At our -- it's our decision whether to go into Part B, which is a 60-patient, double-blind placebo-controlled safety feasibility study looking at low/high dose compared to placebo, 20 patients in a trial. So that's been fully vetted and planned out, but we have the option to pursue it assuming the FDA would agree that we would do so.
- Analyst
Okay, thanks.
- President
Thank you.
Operator
Our next question comes from Dan Trang with Stonegate Securities.
- Analyst
Thank you, guys. Actually, all my questions have been answered.
- CEO
Okay. Thanks very much, Dan.
Operator
I would now like to turn the call back over to Chris for e-mail question.
- CEO
Mark, do you have one?
- CFO
Yes we do. We have received an e-mail question that came in, that probably is best for Marc Hedrick to answer.
- President
The question from [Ray Zari] is that there have been many adipose-derived stem and regenerative cell therapy clinics opening up in the US in the last couple years, despite the fact they are likely operating in violation of FDA regulations related to that concept of, quote-unquote, minimal manipulation. Could you explain how Cytori's technology fits into this regulatory picture, how this might play out, when it might represent an opportunity for the Company?
Ray, thanks for the question. First, let me just mention what Cytori's position in history is over the last 10 years and this comes from an awful lot of back and forth with the agencies. Solution, it's consumable, Celase, Itravase, the ADRC output -- they are all regulated as a device by CDRH.
That was a -- came as a result of a lot of discussion and negotiation. Ultimately, it was a decision made outside of CDRH, at the OM-budgement level through a process called request for designation.
We're clearly a device, regulated as a device and the therapy is regulated as a device. As for other approaches such as cell culture, taking out adipose tissue from a patient and applying any other quote-unquote manufacturing or manipulating the tissue or cells, whatever. That's really -- seems to be increasingly directed by FDA and CDRH the BLA or drug path -- biologic path. That has a very different timeline and regulatory path and deliverables and so forth than the device path has.
Implied in your question -- and I can't answer -- is that we are not really privy to what the FDA's strategy is relative to other companies and how they might employ some enforcement strategy on clinics that might be doing a home brew thing. We don't know. I can tell you that over the last two or three years, I've seen redacted letters to clinicians by the FDA implying as much, that they would be regulated under the BLA and ask -- as a biologic and that they should submit a biologics application.

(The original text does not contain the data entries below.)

(* ===== verification/RedisNode.v ===== *)
(** * A node of the leader lock

    The Lua scripts of fuel-core/redis_leader_lease_adapter_scripts, which the leader lock
    runs on each of its Redis nodes.  Redis runs a script as one step.  The commands are
    those of the Redis server: [Redis] has the calls of the scripts and [RedisLaws] what
    the documentation of the commands says.  A node keeps the lease with its time to live,
    the epoch token, the stream of published blocks and the index of their heights. *)

From stdpp Require Import prelude list strings sorting.
From Stdlib Require Import ZArith Lia.
From S2P Require Import Prelude.
Local Open Scope Z_scope.

(** ** The server *)

(** What a script writes: numbers, texts and bytes.  Numbers are doubles in Lua and exact
    up to [2^53], which heights and tokens stay below. *)
Inductive RVal :=
| RNum (n : Z)
| RText (s : string)
| RBytes (l : list Z).

#[global] Instance rval_eq_dec : EqDecision RVal.
Proof. solve_decision. Defined.

Abbreviation StreamId := string.
Abbreviation Fields := (list (string * RVal)).

Definition REDIS_INT_MAX : Z := 2 ^ 63 - 1.

(** The commands; a key is used with the commands of one type.  [ZRANGE] has the members of a
    sorted set in order with their scores, [expires] tells whether a key has a time to
    live, and [elapse] what the passage of time can do. *)
Class Redis (R : Type) := {
  GET : string → R → option RVal;
  SET : string → RVal → R → R;
  SET_NX_PX : string → RVal → Z → R → R * bool;
  INCR : string → R → R * option Z;
  DEL : string → R → R * Z;
  PEXPIRE : string → Z → R → R;
  XADD : string → Fields → R → R * StreamId;
  XTRIM_MAXLEN : string → Z → R → R;
  XRANGE : string → R → list (StreamId * Fields);
  XREVRANGE : string → nat → R → list (StreamId * Fields);
  ZADD : string → Z → Z → R → R;
  ZSCORE : string → Z → R → option Z;
  ZREMRANGEBYRANK : string → Z → Z → R → R;
  ZRANGE : string → R → list (Z * Z);
  TIME : R → Z;
  expires : string → R → bool;
  elapse : R → R → Prop;
}.

(** The other keys are as before. *)
Definition same_but {R} `{!Redis R} (k : string) (r r' : R) : Prop :=
  ∀ k', k' ≠ k → GET k' r' = GET k' r ∧ XRANGE k' r' = XRANGE k' r ∧ ZRANGE k' r' = ZRANGE k' r ∧
    expires k' r' = expires k' r.

(** The ranks [start] to [stop] of [n] elements, as the first one and the one after the last;
    negative ranks count from the end. *)
Definition rank_range (n start stop : Z) : Z * Z :=
  let start := if decide (start < 0) then Z.max 0 (n + start) else start in
  let stop := if decide (stop < 0) then n + stop else Z.min stop (n - 1) in
  if decide (stop < start) then (0, 0) else (start, stop + 1).

Definition without_ranks {A} (start stop : Z) (l : list A) : list A :=
  let '(a, b) := rank_range (Z.of_nat (length l)) start stop in
  take (Z.to_nat a) l ++ drop (Z.to_nat b) l.

Class RedisLaws (R : Type) `{!Redis R} : Prop := {
  set_frame k v r : same_but k r (SET k v r);
  get_set k v r : GET k (SET k v r) = Some v;
  expires_set k v r : expires k (SET k v r) = false;
  set_nx_frame k v t r : same_but k r (SET_NX_PX k v t r).1;
  set_nx_free k v t r : 0 < t → GET k r = None →
    (SET_NX_PX k v t r).2 = true ∧ GET k (SET_NX_PX k v t r).1 = Some v;
  set_nx_taken k v t r v' : GET k r = Some v' →
    (SET_NX_PX k v t r).2 = false ∧ GET k (SET_NX_PX k v t r).1 = Some v';
  incr_frame k r : same_but k r (INCR k r).1;
  get_incr k r n : GET k r = Some (RNum n) ∨ (GET k r = None ∧ n = 0) → n < REDIS_INT_MAX →
    (INCR k r).2 = Some (n + 1) ∧ GET k (INCR k r).1 = Some (RNum (n + 1));
  incr_overflow k r n : GET k r = Some (RNum n) → REDIS_INT_MAX ≤ n → (INCR k r).2 = None;
  get_incr_fails k r : (INCR k r).2 = None → GET k (INCR k r).1 = GET k r;
  expires_incr k r : expires k (INCR k r).1 = expires k r;
  del_frame k r : same_but k r (DEL k r).1;
  get_del k r : GET k (DEL k r).1 = None;
  pexpire_frame k t r : same_but k r (PEXPIRE k t r);
  get_pexpire k t r : 0 < t → GET k (PEXPIRE k t r) = GET k r;
  xadd_frame k f r : same_but k r (XADD k f r).1;
  xrange_xadd k f r : XRANGE k (XADD k f r).1 = XRANGE k r ++ [((XADD k f r).2, f)];
  xtrim_frame k n r : same_but k r (XTRIM_MAXLEN k n r);
  xrange_xtrim k n r : ∃ m : nat, XRANGE k (XTRIM_MAXLEN k n r) = drop m (XRANGE k r) ∧
    (m = 0%nat ∨ n ≤ Z.of_nat (length (XRANGE k r)) - Z.of_nat m);
  xrevrange_ok k (n : nat) r : XREVRANGE k n r = take n (reverse (XRANGE k r));
  zadd_frame k s m r : same_but k r (ZADD k s m r);
  zrange_zadd k s m r m' s' :
    (m', s') ∈ ZRANGE k (ZADD k s m r) ↔ (m' = m ∧ s' = s) ∨ (m' ≠ m ∧ (m', s') ∈ ZRANGE k r);
  zscore_ok k m r s : ZSCORE k m r = Some s ↔ (m, s) ∈ ZRANGE k r;
  zrange_NoDup k r : NoDup (ZRANGE k r).*1;
  zrange_sorted k r : StronglySorted Z.le (ZRANGE k r).*2;
  zremrange_frame k a b r : same_but k r (ZREMRANGEBYRANK k a b r);
  zremrange_ok k a b r : ZRANGE k (ZREMRANGEBYRANK k a b r) = without_ranks a b (ZRANGE k r);
  elapse_streams k r r' : elapse r r' → XRANGE k r' = XRANGE k r ∧ ZRANGE k r' = ZRANGE k r;
  elapse_strings k r r' : elapse r r' → expires k r = false → GET k r' = GET k r ∧ expires k r' = false;
}.

(** ** The scripts *)

Inductive ScriptError :=
| LOCK_HELD
| FENCING_ERROR
| HEIGHT_EXISTS (height : Z)
| CommandError.

Section scripts.
Context {R : Type} `{!Redis R}.
Implicit Types r : R.

Definition tonumber (v : RVal) : option Z := match v with RNum n => Some n | _ => None end.

(** The keys of the lock. *)
Record Keys := {
  lease_key : string;
  epoch_key : string;
  block_stream_key : string;
  heights_index_key : string;
}.

(** check_lease_owner.lua *)
Definition check_lease_owner (lease : string) (token : string) r : R * result Z ScriptError :=
  (r, Ok (if decide (GET lease r = Some (RText token)) then 1 else 0)).

(** release_lock.lua *)
Definition release_lock (lease : string) (token : string) r : R * result Z ScriptError :=
  if decide (GET lease r = Some (RText token))
  then let '(r, n) := DEL lease r in (r, Ok n) else (r, Ok 0).

(** promote_leader.lua; what a failing script did before stays. *)
Definition promote_leader_script (lease epoch : string) (token : string) (ttl : Z) r :
    R * result Z ScriptError :=
  let '(r, acquired) := SET_NX_PX lease (RText token) ttl r in
  if negb acquired then (r, Err LOCK_HELD)
  else
    match INCR epoch r with
    | (r, Some new_token) => (r, Ok new_token)
    | (r, None) => (r, Err CommandError)
    end.

(** [tonumber(redis.call("GET", KEYS[2]) or "0")]. *)
Definition current_token (epoch : string) r : Z :=
  match GET epoch r with
  | Some v => default 0 (tonumber v)
  | None => 0
  end.

(** The number of heights the index keeps. *)
Definition index_window (stream_max_len : Z) : Z := 2 * stream_max_len + 256.

Definition entry_fields (height : Z) (data : list Z) (epoch time : Z) : Fields :=
  [("height", RNum height); ("data", RBytes data); ("epoch", RNum epoch); ("timestamp", RNum time)].

(** write_block.lua *)
Definition write_block (ks : Keys) (my_epoch : Z) (token : string) (height : Z) (data : list Z)
    (ttl stream_max_len : Z) r : R * result StreamId ScriptError :=
  let current := current_token (epoch_key ks) r in
  let current_leader := GET (lease_key ks) r in
  if decide (current_leader ≠ Some (RText token)) then (r, Err FENCING_ERROR)
  else if decide (my_epoch < current) then (r, Err FENCING_ERROR)
  else
    let r := if decide (my_epoch > current) then SET (epoch_key ks) (RNum my_epoch) r else r in
    if decide (is_Some (ZSCORE (heights_index_key ks) height r)) then (r, Err (HEIGHT_EXISTS height))
    else
      let '(r, stream_id) :=
        XADD (block_stream_key ks) (entry_fields height data my_epoch (TIME r)) r in
      let r := ZADD (heights_index_key ks) height height r in
      let r := XTRIM_MAXLEN (block_stream_key ks) stream_max_len r in
      let r := ZREMRANGEBYRANK (heights_index_key ks) 0 (- index_window stream_max_len - 1) r in
      let r := PEXPIRE (lease_key ks) ttl r in
      (r, Ok stream_id).

(** The last field with a name, as the loop over the fields leaves it. *)
Definition field (name : string) (fields : Fields) : option RVal :=
  foldl (λ acc '(k, v), if decide (k = name) then Some v else acc) None fields.

Definition data_of (v : RVal) : option (list Z) := match v with RBytes l => Some l | _ => None end.

(** An entry of the stream as the tuple for the reconciliation. *)
Definition read_entry (min_height : Z) (entry : StreamId * Fields) : option (Z * Z * list Z * StreamId) :=
  height ← field "height" entry.2 ≫= tonumber;
  data ← field "data" entry.2 ≫= data_of;
  if decide (min_height ≤ height)
  then Some (height, default 0 (field "epoch" entry.2 ≫= tonumber), data, entry.1) else None.

(** read_stream_entries.lua *)
Definition read_stream_entries (stream : string) (min_height count : Z) r :
    R * result (list (Z * Z * list Z * StreamId)) ScriptError :=
  (r, Ok (if decide (count ≤ 0) then []
          else take (Z.to_nat count) (omap (read_entry min_height) (XRANGE stream r)))).

(** The first field with a name. *)
Fixpoint first_field (name : string) (fields : Fields) : option RVal :=
  match fields with
  | [] => None
  | (k, v) :: fields => if decide (k = name) then Some v else first_field name fields
  end.

(** read_latest_stream_entry.lua *)
Definition read_latest_stream_entry_script (stream : string) r :
    R * result (option (Z * StreamId)) ScriptError :=
  (r, Ok (match XREVRANGE stream 1 r with
          | [] => None
          | (entry_id, fields) :: _ =>
              height ← first_field "height" fields ≫= tonumber;
              Some (height, entry_id)
          end)).

(** ** Calls *)

Inductive Call :=
| CheckOwner (token : string)
| ReleaseLock (token : string)
| Promote (token : string) (ttl : Z)
| WriteBlock (epoch : Z) (token : string) (height : Z) (data : list Z) (ttl stream_max_len : Z)
| ReadEntries (min_height count : Z)
| ReadLatest.

Inductive Reply :=
| RInt (x : result Z ScriptError)
| RWritten (x : result StreamId ScriptError)
| REntries (x : result (list (Z * Z * list Z * StreamId)) ScriptError)
| RLatest (x : result (option (Z * StreamId)) ScriptError).

(** A script with the keys and arguments it is called with. *)
Definition exec (ks : Keys) (c : Call) r : R * Reply :=
  match c with
  | CheckOwner token => let '(r, x) := check_lease_owner (lease_key ks) token r in (r, RInt x)
  | ReleaseLock token => let '(r, x) := release_lock (lease_key ks) token r in (r, RInt x)
  | Promote token ttl =>
      let '(r, x) := promote_leader_script (lease_key ks) (epoch_key ks) token ttl r in (r, RInt x)
  | WriteBlock epoch token height data ttl max_len =>
      let '(r, x) := write_block ks epoch token height data ttl max_len r in (r, RWritten x)
  | ReadEntries min_height count =>
      let '(r, x) := read_stream_entries (block_stream_key ks) min_height count r in (r, REntries x)
  | ReadLatest =>
      let '(r, x) := read_latest_stream_entry_script (block_stream_key ks) r in (r, RLatest x)
  end.
End scripts.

When you take all this together, it's self-serving, but it validates our path and a lot of the hard work that we have been doing with FDA over the last 10 years to get that anchor as a device, not a biologic. In contrast to pretty much every other group where they are a biologic. There is some cell culture or something, as you mentioned, beyond the minimal manipulation. It's a competitive advantage for us, and because of where we are with FDA in some of our trials and so forth, our path is clear and it's a relatively direct way to the market.
Operator
At this time we have no further questions. I'd like to turn the floor back over to Chris Calhoun for any additional or closing remarks.
- CEO
Great. Thank you very much.
I wanted to thank everybody for your time, interest, and support of Cytori in our important mission to innovate and market Cytori's cell therapy products that we believe will improve the lives of millions of patients around the world. Thank you very much.
Operator
Thank you. This concludes today's conference call. You may now disconnect.